A sect of people think he’s a god. No, seriously: a New Age sect believes Patel is a messiah predicted by their leader in 2010. Patel graciously and firmly stated at NYT.com that he wasn’t whom that set of faithful folks were looking for:
“It’s incredibly flattering, just for an instant,” Mr. Patel said of his unwanted status. “And then you realize what it means. People are looking for better times. Almost anything now will qualify as a portent of different times.”
What set off this whole series of unfortunate events is not only a set of coincidences about Patel’s life that coincide with the prophecies about the sect’s savior but also Patel’s political stance on food, activism, and development. To call Patel a “food activist” may be a bit facile: it’s more like his ideas form a unified theory of action on how food, poverty, capitalism, development, and activism is and what it needs to be.
Patel describes his own background in a 2010 interview as:
I was born in London, but I’m a mutt. My mother was born in Kenya, my father was born in Fiji, my ancestors are from India. And I grew up in London and spent, basically, most of my time in the basement of the convenience store that my parents ran.

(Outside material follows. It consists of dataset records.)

Lemma add_url_step_run (notebook_id url : string)
  (added_source_ids : list string) (failures : list (string * string))
  (w : W) :
  run h (add_url_step notebook_id (added_source_ids, failures) url) w =
  let (r, w1) := h _ (SourcesAddUrl notebook_id url false) w in
  Result
    (Ok match r with
        | Ok source => (added_source_ids ++ [Source.id source], failures)
        | Err e => (added_source_ids, failures ++ [(url, failure_message e)])
        end)
    [EvAddUrl notebook_id url false r] w1.
Proof.
  unfold add_url_step. rewrite run_try_except, run_bind, run_await.
  destruct (h _ (SourcesAddUrl notebook_id url false) w) as [[source | e] w1];
    simpl; [reflexivity |].
  unfold failure_message.
  destruct (isinstance e SourceAddError), (isinstance e RateLimitError);
    reflexivity.
Qed.

Lemma add_urls_loop_run (notebook_id : string) (urls : list string) :
  forall (acc : list string * list (string * string)) (w : W),
  run h (add_urls_loop notebook_id urls acc) w =
  let (evs, w') := submit_in_turn h notebook_id urls w in
  Result (Ok (fst acc ++ added_of evs, snd acc ++ failed_of evs)) evs w'.
Proof.
  induction urls as [| url rest IH]; intros [added_source_ids failures] w.
  - simpl. now rewrite !app_nil_r.
  - cbn [add_urls_loop submit_in_turn].
    rewrite run_bind, add_url_step_run.
    destruct (h _ (SourcesAddUrl notebook_id url false) w) as [r w1]; simpl.
    rewrite IH.
    destruct (submit_in_turn h notebook_id rest w1) as [evs w2]; simpl.
    destruct r as [source | e]; simpl; now rewrite <- app_assoc.
Qed.

Lemma add_urls_phase1_run (notebook_id : string) (urls : list string)
  (w : W) :
  run h (add_urls_phase1 notebook_id urls) w =
  Result
    (Ok (added_of (fst (submit_in_turn h notebook_id urls w)),
         failed_of (fst (submit_in_turn h notebook_id urls w))))
    (fst (submit_in_turn h notebook_id urls w))
    (snd (submit_in_turn h notebook_id urls w)).
Proof.
  unfold add_urls_phase1. rewrite add_urls_loop_run.
  now destruct (submit_in_turn h notebook_id urls w).
Qed.

Lemma submit_in_turn_partition (notebook_id : string) (urls : list string) :
  forall w : W,
  List.length (added_of (fst (submit_in_turn h notebook_id urls w))) +
  List.length (failed_of (fst (submit_in_turn h notebook_id urls w))) =
  List.length urls.
Proof.
  induction urls as [| url rest IH]; intros w; simpl; [reflexivity |].
  destruct (h _ (SourcesAddUrl notebook_id url false) w) as [r w1].
  specialize (IH w1).
  destruct (submit_in_turn h notebook_id rest w1) as [evs w2]; simpl in *.
  destruct r; simpl; lia.
Qed.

His activism-framing moment came, he says, when he and his family visited India:
Growing up in Britain, but as part of a south Asian family was big in ways that I didn’t expect. There was this transformative moment for me that I remember – I think I was about six years old. My parents had taken me and my brother to India so that we would ‘know what is it to be Indian,’ and we would learn some Guarati, which is the language my parent spoke at home. And we were at a stop light in Bombay, I think, and we were inside a taxi and it was raining. And all of a sudden, there was this knocking sound at the window, a sort of tap, tap, tap. And outside the window was a girl, I would imagine she was an adolescent, and in her hands was a tiny baby and the baby was crying and crying and crying. And there was screaming outside the car and she was tapping on the window asking for money. And soon there was screaming inside the car because I was howling. I wanted it to stop. I wanted my parents to give her some money. And then as we drove away from the lights, I kept on howling. And I wanted to know why that was? Why was she on the outside of the car and why were we on the inside? Why does she not have a home and we did? How come we could afford to fly to India and she was begging at a street light?